- [Required action] Copy the data below in full, exactly as it appears.

━━ Source information ━━

Definition setfd_of (fd arg : Z) : M Z :=
  fd_result (fun t => match FdTable.get_mut t fd (fun e => mkFdEntry (ofd_ref e) arg) with Ok t' => (t', Ok 0) | Err e => (t, Err e) end).

Lemma keeps_setfd fd arg s :
  let m := fds_of (sy_proc s) in
  descs_ok (sy_proc s) [] -> socks_ok (sy_proc s) ->
  keeps (setfd_of fd arg) s (fun r s' =>
    match fd_at m fd with
    | Some e => r = Ok 0 /\ fds_of (sy_proc s') = fd_put m fd (mkFdEntry (ofd_ref e) arg)
    | None => r = Err EBADF /\ fds_of (sy_proc s') = m
    end).
Proof.
  cbv zeta. intros Hd Hs. unfold setfd_of. pose proof (get_mut_at (sy_proc s) fd (fun e => mkFdEntry (ofd_ref e) arg)) as Hm. destruct (fd_at (fds_of (sy_proc s)) fd) as [e|] eqn:Ee.
  - destruct (set_flags_descs (sy_proc s) fd arg e Hd Ee) as [K1 K2].
    eapply keeps_mono; [|apply (keeps_quiet _ s (fun r p' => r = Ok 0 /\ fds_of p' = fd_put (fds_of (sy_proc s)) fd (mkFdEntry (ofd_ref e) arg))); [done|]]; [by intros r s' [? _]|].
    exists (Ok 0), (with_fds (sy_proc s) (set_fd_flags arg (pr_fd_table (sy_proc s)) fd)). split; [|split; [apply same_fds|by split]].
    unfold fd_result, proc_result, set_fd_flags. destruct (FdTable.get_mut _ _ _) as [t'|]; [done|]. by destruct Hm.
  - exists (Err EBADF), s. split; [|split; [by apply moved_same|done]]. unfold fd_result, proc_result.
    destruct (FdTable.get_mut _ _ _) as [t'|]; [by destruct Hm|]. destruct Hm as [-> _]. by rewrite with_fds_same, set_proc_same.
Qed.

(** What [fcntl] does to the descriptors. *)
Definition fcntl_effect (m : fd_map) (fd cmd arg : Z) (r : kresult Z) (m' : fd_map) : Prop :=
  match fd_at m fd with
  | None => m' = m /\ exists e, r = Err e
  | Some e =>
      if is_dupfd cmd then duplicated m e (dupfd_flags cmd) r m'
      else if cmd =? F_SETFD then r = Ok 0 /\ m' = fd_put m fd (mkFdEntry (ofd_ref e) arg)
      else m' = m
  end.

━━━

- [Written response]
Definition setfd_of (fd arg : Z) : M Z :=
  fd_result (fun t => match FdTable.get_mut t fd (fun e => mkFdEntry (ofd_ref e) arg) with Ok t' => (t', Ok 0) | Err e => (t, Err e) end).

Lemma keeps_setfd fd arg s :
  let m := fds_of (sy_proc s) in
  descs_ok (sy_proc s) [] -> socks_ok (sy_proc s) ->
  keeps (setfd_of fd arg) s (fun r s' =>
    match fd_at m fd with
    | Some e => r = Ok 0 /\ fds_of (sy_proc s') = fd_put m fd (mkFdEntry (ofd_ref e) arg)
    | None => r = Err EBADF /\ fds_of (sy_proc s') = m
    end).
Proof.
  cbv zeta. intros Hd Hs. unfold setfd_of. pose proof (get_mut_at (sy_proc s) fd (fun e => mkFdEntry (ofd_ref e) arg)) as Hm. destruct (fd_at (fds_of (sy_proc s)) fd) as [e|] eqn:Ee.
  - destruct (set_flags_descs (sy_proc s) fd arg e Hd Ee) as [K1 K2].
    eapply keeps_mono; [|apply (keeps_quiet _ s (fun r p' => r = Ok 0 /\ fds_of p' = fd_put (fds_of (sy_proc s)) fd (mkFdEntry (ofd_ref e) arg))); [done|]]; [by intros r s' [? _]|].
    exists (Ok 0), (with_fds (sy_proc s) (set_fd_flags arg (pr_fd_table (sy_proc s)) fd)). split; [|split; [apply same_fds|by split]].
    unfold fd_result, proc_result, set_fd_flags. destruct (FdTable.get_mut _ _ _) as [t'|]; [done|]. by destruct Hm.
  - exists (Err EBADF), s. split; [|split; [by apply moved_same|done]]. unfold fd_result, proc_result.
    destruct (FdTable.get_mut _ _ _) as [t'|]; [by destruct Hm|]. destruct Hm as [-> _]. by rewrite with_fds_same, set_proc_same.
Qed.

(** What [fcntl] does to the descriptors. *)
Definition fcntl_effect (m : fd_map) (fd cmd arg : Z) (r : kresult Z) (m' : fd_map) : Prop :=
  match fd_at m fd with
  | None => m' = m /\ exists e, r = Err e
  | Some e =>
      if is_dupfd cmd then duplicated m e (dupfd_flags cmd) r m'
      else if cmd =? F_SETFD then r = Ok 0 /\ m' = fd_put m fd (mkFdEntry (ofd_ref e) arg)
      else m' = m
  end.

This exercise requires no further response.